La culture, particulièrement le théâtre, a aussi beaucoup contribué à construire la notoriété de « Golbert », qui a eu à le pratiquer dans les années 49-50 à l’école primaire et dans les associations. Mais le déclic, comme il l’explique lui-même, est venu avec Marie Madeleine Diallo et Daouda Guissé à l’occasion d’une tournée du président de la République, Abdou Diouf. « On a vu Babacar Diagne qui nous a envoyé une équipe.

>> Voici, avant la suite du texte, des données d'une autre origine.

(* ===== verification/CacheInvariant.v ===== *)
(** * The object cache: invariants

    What the cache keeps true between operations: the LRU lists hold exactly
    the groups and tracks that may be evicted, iterators are never stale, and
    the byte account is the sum of the payloads that are cached.  Every
    eviction function is shown to run to the end and to keep it. *)

From S2P Require Import Prelude Locations CacheRanges CacheStore.

Section Invariant.
Context `{LocationLaws} {IS : Type} `{IntervalOps IS} `{!IntervalLaws IS}
        {Extensions : Type} `{!ExtensionOps Extensions} `{!ExtensionLaws}
        {FullTrackName : Type} `{Countable FullTrackName}.

Notation cache := (MoqxCache (IS:=IS) (Extensions:=Extensions) (FullTrackName:=FullTrackName)).
Notation ctrack := (CacheTrack (IS:=IS) (Extensions:=Extensions)).
Notation cgroup := (CacheGroup (Extensions:=Extensions)).
Implicit Types (st : cache) (f : FullTrackName) (P : gset Z).

(** ** What is cached *)

Definition cachedT st f r t : Prop := cache_ st !! f = Some r ∧ tracks st !! r = Some t.

Definition cachedG st f r t gid g grp : Prop :=
  cachedT st f r t ∧ groups t !! gid = Some g ∧ groupHeap st !! g = Some grp.
(* ===== verification/CacheWrites.v ===== *)
(** * The object cache: writing and expiring objects

    What [cacheObject] does to the group and the track it writes, and that
    writing, appending to and expiring objects keep the invariant. *)

From S2P Require Import Prelude Locations CacheRanges CacheStore CacheInvariant CacheOperations.

Section Writes.
Context `{LocationLaws} {IS : Type} `{IntervalOps IS} `{!IntervalLaws IS}
        {Extensions : Type} `{!ExtensionOps Extensions} `{!ExtensionLaws}
        {FullTrackName : Type} `{Countable FullTrackName}.

Notation cache := (MoqxCache (IS:=IS) (Extensions:=Extensions) (FullTrackName:=FullTrackName)).
Notation ctrack := (CacheTrack (IS:=IS) (Extensions:=Extensions)).
Notation cgroup := (CacheGroup (Extensions:=Extensions)).
Notation centry := (CacheEntry (Extensions:=Extensions)).
Implicit Types (st : cache) (f : FullTrackName) (P : gset Z) (t : ctrack) (grp : cgroup).

(** ** Inserting gaps *)

Inductive gapped t : ctrack → Prop :=
| gapped_refl : gapped t t
| gapped_insert t' a b : gapped t t' → valid_loc a → valid_loc b → gapped t (insertGap a b t').

Lemma gapped_fields t t' : gapped t t' → same_groups t t' ∧ same_track t t'.
Proof.
  induction 1 as [|t' a b _ [[? ?] (? & ? & ? & ?)]]; [by split; split_and!|].
  split; split_and!; done.
Qed.

Lemma gapped_grows t t' l : gapped t t' → valid_loc l →
  (iv_contains (gaps t) l = true → iv_contains (gaps t') l = true) ∧
  (iv_contains (cachedContent t) l = true → iv_contains (cachedContent t') l = true).
Proof.
  intros Hg Hl. induction Hg as [|t' a b _ [IH1 IH2] Ha Hb]; [done|]. cbn.
  rewrite !contains_insert by done. split; intros Hc; apply orb_true_iff; auto.
Qed.

Lemma content_insertGap st t a b : content_ok st t → valid_loc a → valid_loc b →
  content_ok st (insertGap a b t).
Proof.
  intros (Hid & Hob & Hin) Ha Hb. unfold content_ok. cbn. split; [done|]. split.
  - intros gid g grp oid e Hg Hgrp He. destruct (Hob gid g grp oid e Hg Hgrp He) as [Hv Hc].
    split; [done|]. intros Hce. rewrite contains_insert by done. rewrite (Hc Hce). apply orb_true_r.
  - intros l Hl. rewrite !contains_insert by done. intros [Hr|Hr]%orb_true_iff; [rewrite Hr; by left|].
    destruct (Hin l Hl Hr) as [Hg|?]; [|by right]. left. rewrite Hg. apply orb_true_r.
Qed.

Lemma content_gapped st t t' : gapped t t' → content_ok st t → content_ok st t'.
Proof. intros Hg Hok. induction Hg; [done|]. by apply content_insertGap. Qed.

(** ** Shapes *)

Lemma put_track_id st r t : tracks st !! r = Some t → put_track r t st = st.
Proof. intros Ht. unfold put_track. rewrite insert_id by done. by destruct st. Qed.

Lemma put_group_id st g grp : groupHeap st !! g = Some grp → put_group g grp st = st.
Proof. intros Hg. unfold put_group. rewrite insert_id by done. by destruct st. Qed.

Lemma put_track_twice st r t t' : put_track r t' (put_track r t st) = put_track r t' st.
Proof. unfold put_track, with_tracks. cbn. by rewrite insert_insert_eq. Qed.

Lemma put_group_twice st g grp grp' : put_group g grp' (put_group g grp st) = put_group g grp' st.
Proof. unfold put_group, with_groupHeap. cbn. by rewrite insert_insert_eq. Qed.

Lemma put_comm st r t g grp :
  put_group g grp (put_track r t st) = put_track r t (put_group g grp st).
Proof. done. Qed.

(** The group apart from the prior-group-gap value it has seen. *)
Definition seen grp grp' : Prop := grp' = grp ∨ ∃ n, grp' = set_seenPriorGroupIdGap n grp.
Lemma sysStep_ok o y : sysOk y → admissible o y → ∃ y', sysStep o y = Some y' ∧ sysOk y'.
Proof.
  intros Hy Ha. pose proof (s_wf _ _ _ _ Hy) as Hwf. destruct o; cbn in Ha.
  - cbn. destruct (sysinv_subscribe _ _ _ _ f Hy) as (st' & w & -> & Hy'). cbn [mbind option_bind]. eauto.
  - cbn. apply onSub_ok; [done|]. intros w t Hi _ _.
    destruct (sysinv_unsubscribe _ _ _ _ i w Hy Hi (Ha w Hi)) as (st' & -> & Hy').
    cbn [mbind option_bind]. eauto.
  - by apply sysStep_begin.
  - cbn. apply onSg_ok; [done|]. intros w t Hj Ht Hg. destruct (Ha w Hj). apply step_store; [done|].
    by apply (writeThrough_ok _ w _ _ _ _ _ _ _ _ _ t).
  - cbn. apply onSg_ok; [done|]. intros w t Hj Ht Hg. destruct (Ha w Hj) as (? & ? & ?).
    apply (step_sg y j w _ Hy Hj). by apply (sgBeginObject_spec _ w _ _ _ _ _ _ t).
  - cbn. apply onSg_ok; [done|]. intros w t Hj Ht Hg. by apply (step_payload y j w t).
  - cbn. apply onSg_ok; [done|]. intros w t Hj Ht Hg. apply step_store; [done|].
    apply (writeThrough_ok _ w _ _ _ _ _ _ _ _ _ t); eauto using fits_None.
  - cbn. apply onSg_ok; [done|]. intros w t Hj Ht Hg. apply step_store; [done|].
    apply (writeThrough_ok _ w _ _ _ _ _ _ _ _ _ t); eauto using fits_None.
  - cbn. apply onSg_ok; [done|]. intros w t Hj _ _.
    destruct (sysinv_close _ _ _ _ j w Hy Hj) as (st' & -> & Hy'). cbn [mbind option_bind]. eauto.
  - cbn. apply onSub_ok; [done|]. intros w t Hi Ht Hh. apply step_store; [done|].
    by apply (writeHeader_spec _ _ w _ _ _ _ _ t Hwf Ht Hh); apply Ha.
  - cbn. apply onSub_ok; [done|]. intros w t Hi Ht Hh. apply step_store; [done|].
    by apply (writeHeader_spec _ _ w _ _ _ _ _ t Hwf Ht Hh); apply Ha.
  - by apply sysStep_lookup.
  - cbn. apply step_store; [done|].
    destruct (purge_spec (pins (sys_sgs y)) (sys_cache y) f) as (st' & n & ? & ? & ? & _);
      [done| |eauto]. apply sys_owned; [done|]. intros j s Hj. pose proof (Ha j s Hj). set_solver.
  - cbn. apply step_store; [done|]. apply step_purge; [done|].
    intros j s Hj [E _]%list_elem_of_filter. by rewrite (Ha j s Hj) in E.
  - cbn. apply step_store; [done|]. unfold purgeAll.
    destruct (step_purge y (cachedNames (sys_cache y)) Hy) as (st' & n & -> & ? & ?).
    { intros j s. by rewrite Ha, lookup_empty. }
    cbn [mbind option_bind]. eauto.
  - cbn. apply step_plain; [done|]. by apply setTrackExtensions_spec.
  - cbn. apply step_plain; [done|].
    destruct (setMaxCachedTracks_spec _ _ n Hwf Ha) as (st' & ? & ? & ? & _). eauto.
  - cbn. apply step_plain; [done|]. by apply setMaxCachedBytes_spec.
  - cbn. eexists. split; [done|]. destruct (wf_l _ _ Hwf) as (? & ? & ? & ?).
    apply step_carries; [done|..]; by apply wf_limits.
  - cbn. apply step_plain; [done|]. by apply setMaxCachedGroupsPerTrack_spec.
  - cbn. eexists. split; [done|]. apply step_carries; [done|..]; by apply wf_durations.
  - cbn. eexists. split; [done|]. apply step_carries; [done|..]; by apply wf_durations.
Qed.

C’est comme ça qu’on a démarré la série « Bara Yeggo » et on a réalisé beaucoup de choses par la suite », se rappelle « Golbert » Diagne, tout en faisant remarquer que le genre de théâtre qu’ils faisaient à l’époque est bien différent de ce que les autres font aujourd’hui.

« Nous étions des journalistes, des éducateurs et il nous fallait éduquer sans en donner l’air, être au service de la nation, enlever le stress, unifier le peuple et faire en sorte que tout le monde se sente dans sa peau en regardant un téléfilm après une rude journée de travail », soutient « Golbert » en précisant au passage que « Bara Yeggo », après quelques années de pause, reviendra en force pour crever l’écran.

En dehors de la communication et du théâtre, El Hadji Alioune Badara Diagne organise, depuis 1997, et pendant les deux premiers dimanches du mois de ramadan, des récitals de Coran, aux cimetières Marmyal Thième et Thiaka Ndiaye. « A un moment, je me suis rendu compte que beaucoup de Saint-Louisiens ne savaient pas où se trouvaient les tombes de leurs parents et ne s’occupaient pas des morts. J’en ai donc fait un sacerdoce et aujourd’hui, c’est une action qui se pérennise dans l’agenda culturel et religieux de la ville de Saint-Louis », indique le doyen Alioune Badara Diagne qui fêtera ses 70 ans ce mois de septembre 2011.

Le théâtre sénégalais orphelin. Le comédien Golbert Diagne est décédé, ce vendredi, 3 avril. Il a succombé des suites d’une maladie, à l’âge de 79 ans.Que la terre de MARMIYAL lui soit légère.
Figure du 4e art, de son vrai nom, Alioune Badara Diagne, a fait les beaux jours du théâtre sénégalais avec « Bara yegoo » qui l’a définitivement propulsé devant le petit écran.